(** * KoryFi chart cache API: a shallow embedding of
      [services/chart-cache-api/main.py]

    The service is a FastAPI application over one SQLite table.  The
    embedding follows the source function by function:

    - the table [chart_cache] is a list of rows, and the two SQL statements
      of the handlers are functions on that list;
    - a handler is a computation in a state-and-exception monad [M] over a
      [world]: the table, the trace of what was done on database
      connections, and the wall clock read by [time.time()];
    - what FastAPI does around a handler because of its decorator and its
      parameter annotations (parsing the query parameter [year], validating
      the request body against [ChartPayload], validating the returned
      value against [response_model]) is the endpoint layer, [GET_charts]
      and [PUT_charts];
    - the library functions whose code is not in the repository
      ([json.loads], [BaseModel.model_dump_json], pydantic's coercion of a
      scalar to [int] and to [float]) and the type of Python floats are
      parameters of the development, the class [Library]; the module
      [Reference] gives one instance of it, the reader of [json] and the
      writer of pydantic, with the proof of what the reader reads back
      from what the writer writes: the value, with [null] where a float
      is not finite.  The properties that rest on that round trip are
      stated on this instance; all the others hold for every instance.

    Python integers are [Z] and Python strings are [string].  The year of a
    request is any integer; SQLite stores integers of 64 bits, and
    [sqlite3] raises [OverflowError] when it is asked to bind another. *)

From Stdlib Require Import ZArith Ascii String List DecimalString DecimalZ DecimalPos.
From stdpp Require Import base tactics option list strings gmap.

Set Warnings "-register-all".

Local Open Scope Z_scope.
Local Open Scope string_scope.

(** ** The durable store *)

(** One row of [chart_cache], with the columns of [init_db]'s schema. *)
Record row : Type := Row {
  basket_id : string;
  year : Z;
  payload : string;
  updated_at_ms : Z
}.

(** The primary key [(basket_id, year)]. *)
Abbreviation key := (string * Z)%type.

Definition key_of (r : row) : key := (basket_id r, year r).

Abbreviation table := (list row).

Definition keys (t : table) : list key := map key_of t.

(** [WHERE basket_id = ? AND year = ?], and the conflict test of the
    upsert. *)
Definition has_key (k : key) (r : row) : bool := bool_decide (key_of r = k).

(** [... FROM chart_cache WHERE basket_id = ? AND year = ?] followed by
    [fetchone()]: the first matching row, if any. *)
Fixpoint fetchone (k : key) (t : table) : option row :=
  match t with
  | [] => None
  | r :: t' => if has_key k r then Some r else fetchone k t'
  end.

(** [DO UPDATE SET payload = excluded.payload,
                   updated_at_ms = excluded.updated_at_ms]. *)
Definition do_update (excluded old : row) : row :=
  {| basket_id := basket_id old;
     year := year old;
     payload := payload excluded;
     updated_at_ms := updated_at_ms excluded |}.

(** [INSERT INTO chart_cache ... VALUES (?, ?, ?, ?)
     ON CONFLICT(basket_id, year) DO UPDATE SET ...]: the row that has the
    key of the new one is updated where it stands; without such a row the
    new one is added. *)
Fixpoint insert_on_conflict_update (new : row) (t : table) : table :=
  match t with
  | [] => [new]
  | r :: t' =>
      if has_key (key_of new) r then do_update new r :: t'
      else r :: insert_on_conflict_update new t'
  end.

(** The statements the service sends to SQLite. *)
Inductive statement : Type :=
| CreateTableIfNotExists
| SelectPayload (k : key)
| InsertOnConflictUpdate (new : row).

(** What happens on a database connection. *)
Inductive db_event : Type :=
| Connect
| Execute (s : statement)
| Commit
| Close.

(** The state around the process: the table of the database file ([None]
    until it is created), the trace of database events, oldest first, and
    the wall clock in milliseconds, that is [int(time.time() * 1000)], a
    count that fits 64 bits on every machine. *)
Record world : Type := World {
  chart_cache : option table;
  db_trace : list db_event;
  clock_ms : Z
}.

▶ **What needs to be done**: Above is a listing; print exactly its lines from the one with "Fixpoint fetchone (k" through the one with "(** [DO UPDATE", and no other lines.

▶ **Solution for this exercise**:
Fixpoint fetchone (k : key) (t : table) : option row :=
  match t with
  | [] => None
  | r :: t' => if has_key k r then Some r else fetchone k t'
  end.

(** [DO UPDATE SET payload = excluded.payload,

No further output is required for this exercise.